* _What the task requires_: Return all of the records exactly.

* _Data extract_:
»»

(** * aocommon::OverlappingTaskProcessor as an interleaving state machine

    Source: [vendor/aocommon/aocommon/overlappingtaskprocessor.h].

    Every thread of the program is a small sequential machine whose program
    counter names the source statement it executes next:
    - a coordinator thread per [Process()] call ([proc_pc]), walking through
      [Process], [ProcessAllChunksForLane] and [QueueChunk];
    - a work item per emplaced lambda ([task_pc]), walking through the body
      of the lambda of [QueueChunk].
    A scheduler picks which thread performs its next statement; a blocked
    [acquire()] is a statement that cannot be picked.  [step] is that
    function, [run] iterates it along a schedule and collects the events.

    The semaphores are counters: [acquire()] needs a positive counter and
    decrements it, [release()] increments it.  That the counters of the
    processor stay within their capacities is a consequence of the
    accounting below, not a feature of the model.

    The properties are statements about all schedules, for any number of
    calls made on one processor.

    The file goes on with the containers of the same library:
    [aocommon::VectorMap] ([external/aocommon/aocommon/vectormap.h]),
    [aocommon::MultiBandData] ([vendor/aocommon/aocommon/multibanddata.h])
    with the partial copy and the serialization of [aocommon::BandData]
    ([external/aocommon/aocommon/banddata.h]), and with the index arithmetic
    of the Python binding ([bindings/everybeam_py/src/everybeam_py.cpp]). *)

From Stdlib Require Import DecimalString ZArith Lia.
From Equations Require Import Equations.
From stdpp Require Import base list strings gmap sorting.

(** ** The counting semaphores of <semaphore> *)

Module Sem.
(** [acquire()]: takes one unit, or cannot proceed while the counter is 0. *)
Definition acquire (v : nat) : option nat :=
  match v with
  | O => None
  | S v' => Some v'
  end.

(** [release()]: gives one unit back. *)
Definition release (v : nat) : nat := S v.

Lemma acquire_Some v v' : acquire v = Some v' ↔ v = S v'.
Proof. destruct v; simpl; split; intros; simplify_eq; done. Qed.

End Sem.

(** ** What a processing function does with the processor

    The processing function is the caller's.  All it shares with the
    processor is the binary semaphore it receives as third argument, so its
    run is the sequence of its operations that matter here: [release()] on
    that semaphore or private work, followed by the way it is left. *)

Inductive cb_op := CbRelease | CbWork.

Inductive cb_exit := CbReturn | CbThrow.

Record script := Script { sc_ops : list cb_op; sc_exit : cb_exit }.
Lemma seatsBetween_default p :
  Passenger.column p ∈ Aircraft.cfg_columns Aircraft.DEFAULT_CONFIG ->
  seatsBetween 3 p <= 2.
Proof.
  intros Hc. unfold seatsBetween. cbn in Hc.
  repeat (apply elem_of_cons in Hc as [->|Hc]; [by vm_compute|]).
  by apply elem_of_nil in Hc.
Qed.

(** X18: on the default cabin, for every integer seed that is not
    negative with [48271 * seed <= 2^53] (where the arithmetic of the
    generator is exact), every passenger count and every priority
    function, the passengers the generator answers, boarded in the order
    [runAlgorithm] answers, are all seated after at most 47 ticks per
    passenger and one: the loop of the application ends, and
    [runToCompletion] with its default cap of 10000 answers the tick of
    completion. *)
Theorem default_cabin_boarding_completes (count : nat) (rng : RandomGenerator.t)
    (priorityFn : Passenger.view -> AlgorithmRunner.Context -> Q)
    (context : AlgorithmRunner.Context) (aircraft : Aircraft.t) :
  0 <= RandomGenerator.seed rng ->
  48271 * RandomGenerator.seed rng <= 2 ^ 53 ->
  Aircraft.config aircraft = Aircraft.DEFAULT_CONFIG ->
  exists passengers rng' (T : nat) s,
    generatePassengers count (Aircraft.rows aircraft) (Aircraft.columns aircraft)
      rng = Some (passengers, rng')
    /\ (length passengers <= 180)%nat
    /\ Simulation.steps T
         (Simulation.setBoardingOrder
            (AlgorithmRunner.runAlgorithm priorityFn passengers context)
            (Simulation.new passengers aircraft)) = Some s
    /\ Simulation.isComplete s = true
    /\ (forall k ps,
          assoc_get k (Simulation.passengerStates s) = Some ps ->
          Simulation.state ps = PassengerState.SEATED)
    /\ Z.of_nat T <= 1 + 47 * Z.of_nat (length passengers)
    /\ Simulation.runToCompletion 10000
         (Simulation.setBoardingOrder
            (AlgorithmRunner.runAlgorithm priorityFn passengers context)
            (Simulation.new passengers aircraft)) = Some (Z.of_nat T, s).
Proof.
  intros Hseed _ Hcfg.
  assert (Hrows : Aircraft.rows aircraft = 30)
    by (unfold Aircraft.rows; by rewrite Hcfg).
  assert (Hcols : Aircraft.columns aircraft
                  = Aircraft.cfg_columns Aircraft.DEFAULT_CONFIG)
    by (unfold Aircraft.columns; by rewrite Hcfg).
  assert (Hpos : Aircraft.aislePosition aircraft = 3)
    by (unfold Aircraft.aislePosition; by rewrite Hcfg).
  assert (Hsome : is_Some (generatePassengers count (Aircraft.rows aircraft)
                             (Aircraft.columns aircraft) rng)).
  { unfold generatePassengers.
    destruct (shuffle_spec (allSeats (Aircraft.rows aircraft)
                              (Aircraft.columns aircraft)) rng Hseed)
      as (shuffled & -> & _). cbn [mbind option_bind].
    apply makePassengers_total. by apply draws_seed_nonneg. }
  destruct Hsome as [[passengers rng'] Hgen].
  destruct (generatePassengers_spec _ _ _ _ _ _ Hgen) as (Hids & Hlen & Hgrid).
  rewrite allSeats_length, Hrows, Hcols in Hlen.
  rewrite Hrows, Hcols in Hgrid.
  assert (Hnd : NoDup (Passenger.id <$> passengers)).
  { rewrite Hids. apply NoDup_ListNoDup, seq_NoDup. }
  assert (Hperm : AlgorithmRunner.runAlgorithm priorityFn passengers context
                  ≡ₚ Passenger.id <$> passengers).
  { rewrite runAlgorithm_as_sort. by rewrite array_sort_perm. }
  destruct (completes_from_start passengers aircraft
              (AlgorithmRunner.runAlgorithm priorityFn passengers context)
              Hnd) as (T & s & HT & Hsteps & Hic & Hall & _ & Hcap & _);
    [|done|].
  { rewrite Hrows. eapply Forall_impl; [exact Hgrid|]. cbn. intros p [? _]. lia. }
  assert (Hbound : Z.of_nat T <= 1 + 47 * Z.of_nat (length passengers)).
  { etrans; [exact HT|]. rewrite Hpos. apply boardingBound_le.
    eapply Forall_impl; [exact Hgrid|]. cbn. intros p [Hr Hc].
    pose proof (stowTime_le p). pose proof (seatsBetween_default p Hc). lia. }
  assert (Hlen' : (length passengers <= 180)%nat) by (cbn in Hlen; lia).
  exists passengers, rng', T, s. split; [done|]. split; [done|].
  split; [done|]. split; [done|]. split; [done|]. split; [done|].
  apply Hcap. lia.
Qed.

««

* _Answer to this task_:
(** * aocommon::OverlappingTaskProcessor as an interleaving state machine

    Source: [vendor/aocommon/aocommon/overlappingtaskprocessor.h].

    Every thread of the program is a small sequential machine whose program
    counter names the source statement it executes next:
    - a coordinator thread per [Process()] call ([proc_pc]), walking through
      [Process], [ProcessAllChunksForLane] and [QueueChunk];
    - a work item per emplaced lambda ([task_pc]), walking through the body
      of the lambda of [QueueChunk].
    A scheduler picks which thread performs its next statement; a blocked
    [acquire()] is a statement that cannot be picked.  [step] is that
    function, [run] iterates it along a schedule and collects the events.

    The semaphores are counters: [acquire()] needs a positive counter and
    decrements it, [release()] increments it.  That the counters of the
    processor stay within their capacities is a consequence of the
    accounting below, not a feature of the model.

    The properties are statements about all schedules, for any number of
    calls made on one processor.

    The file goes on with the containers of the same library:
    [aocommon::VectorMap] ([external/aocommon/aocommon/vectormap.h]),
    [aocommon::MultiBandData] ([vendor/aocommon/aocommon/multibanddata.h])
    with the partial copy and the serialization of [aocommon::BandData]
    ([external/aocommon/aocommon/banddata.h]), and with the index arithmetic
    of the Python binding ([bindings/everybeam_py/src/everybeam_py.cpp]). *)

From Stdlib Require Import DecimalString ZArith Lia.
From Equations Require Import Equations.
From stdpp Require Import base list strings gmap sorting.

(** ** The counting semaphores of <semaphore> *)

Module Sem.
(** [acquire()]: takes one unit, or cannot proceed while the counter is 0. *)
Definition acquire (v : nat) : option nat :=
  match v with
  | O => None
  | S v' => Some v'
  end.

(** [release()]: gives one unit back. *)
Definition release (v : nat) : nat := S v.

Lemma acquire_Some v v' : acquire v = Some v' ↔ v = S v'.
Proof. destruct v; simpl; split; intros; simplify_eq; done. Qed.

End Sem.

(** ** What a processing function does with the processor

    The processing function is the caller's.  All it shares with the
    processor is the binary semaphore it receives as third argument, so its
    run is the sequence of its operations that matter here: [release()] on
    that semaphore or private work, followed by the way it is left. *)

Inductive cb_op := CbRelease | CbWork.

Inductive cb_exit := CbReturn | CbThrow.

Record script := Script { sc_ops : list cb_op; sc_exit : cb_exit }.
Lemma seatsBetween_default p :
  Passenger.column p ∈ Aircraft.cfg_columns Aircraft.DEFAULT_CONFIG ->
  seatsBetween 3 p <= 2.
Proof.
  intros Hc. unfold seatsBetween. cbn in Hc.
  repeat (apply elem_of_cons in Hc as [->|Hc]; [by vm_compute|]).
  by apply elem_of_nil in Hc.
Qed.

(** X18: on the default cabin, for every integer seed that is not
    negative with [48271 * seed <= 2^53] (where the arithmetic of the
    generator is exact), every passenger count and every priority
    function, the passengers the generator answers, boarded in the order
    [runAlgorithm] answers, are all seated after at most 47 ticks per
    passenger and one: the loop of the application ends, and
    [runToCompletion] with its default cap of 10000 answers the tick of
    completion. *)
Theorem default_cabin_boarding_completes (count : nat) (rng : RandomGenerator.t)
    (priorityFn : Passenger.view -> AlgorithmRunner.Context -> Q)
    (context : AlgorithmRunner.Context) (aircraft : Aircraft.t) :
  0 <= RandomGenerator.seed rng ->
  48271 * RandomGenerator.seed rng <= 2 ^ 53 ->
  Aircraft.config aircraft = Aircraft.DEFAULT_CONFIG ->
  exists passengers rng' (T : nat) s,
    generatePassengers count (Aircraft.rows aircraft) (Aircraft.columns aircraft)
      rng = Some (passengers, rng')
    /\ (length passengers <= 180)%nat
    /\ Simulation.steps T
         (Simulation.setBoardingOrder
            (AlgorithmRunner.runAlgorithm priorityFn passengers context)
            (Simulation.new passengers aircraft)) = Some s
    /\ Simulation.isComplete s = true
    /\ (forall k ps,
          assoc_get k (Simulation.passengerStates s) = Some ps ->
          Simulation.state ps = PassengerState.SEATED)
    /\ Z.of_nat T <= 1 + 47 * Z.of_nat (length passengers)
    /\ Simulation.runToCompletion 10000
         (Simulation.setBoardingOrder
            (AlgorithmRunner.runAlgorithm priorityFn passengers context)
            (Simulation.new passengers aircraft)) = Some (Z.of_nat T, s).
Proof.
  intros Hseed _ Hcfg.
  assert (Hrows : Aircraft.rows aircraft = 30)
    by (unfold Aircraft.rows; by rewrite Hcfg).
  assert (Hcols : Aircraft.columns aircraft
                  = Aircraft.cfg_columns Aircraft.DEFAULT_CONFIG)
    by (unfold Aircraft.columns; by rewrite Hcfg).
  assert (Hpos : Aircraft.aislePosition aircraft = 3)
    by (unfold Aircraft.aislePosition; by rewrite Hcfg).
  assert (Hsome : is_Some (generatePassengers count (Aircraft.rows aircraft)
                             (Aircraft.columns aircraft) rng)).
  { unfold generatePassengers.
    destruct (shuffle_spec (allSeats (Aircraft.rows aircraft)
                              (Aircraft.columns aircraft)) rng Hseed)
      as (shuffled & -> & _). cbn [mbind option_bind].
    apply makePassengers_total. by apply draws_seed_nonneg. }
  destruct Hsome as [[passengers rng'] Hgen].
  destruct (generatePassengers_spec _ _ _ _ _ _ Hgen) as (Hids & Hlen & Hgrid).
  rewrite allSeats_length, Hrows, Hcols in Hlen.
  rewrite Hrows, Hcols in Hgrid.
  assert (Hnd : NoDup (Passenger.id <$> passengers)).
  { rewrite Hids. apply NoDup_ListNoDup, seq_NoDup. }
  assert (Hperm : AlgorithmRunner.runAlgorithm priorityFn passengers context
                  ≡ₚ Passenger.id <$> passengers).
  { rewrite runAlgorithm_as_sort. by rewrite array_sort_perm. }
  destruct (completes_from_start passengers aircraft
              (AlgorithmRunner.runAlgorithm priorityFn passengers context)
              Hnd) as (T & s & HT & Hsteps & Hic & Hall & _ & Hcap & _);
    [|done|].
  { rewrite Hrows. eapply Forall_impl; [exact Hgrid|]. cbn. intros p [? _]. lia. }
  assert (Hbound : Z.of_nat T <= 1 + 47 * Z.of_nat (length passengers)).
  { etrans; [exact HT|]. rewrite Hpos. apply boardingBound_le.
    eapply Forall_impl; [exact Hgrid|]. cbn. intros p [Hr Hc].
    pose proof (stowTime_le p). pose proof (seatsBetween_default p Hc). lia. }
  assert (Hlen' : (length passengers <= 180)%nat) by (cbn in Hlen; lia).
  exists passengers, rng', T, s. split; [done|]. split; [done|].
  split; [done|]. split; [done|]. split; [done|]. split; [done|].
  apply Hcap. lia.
Qed.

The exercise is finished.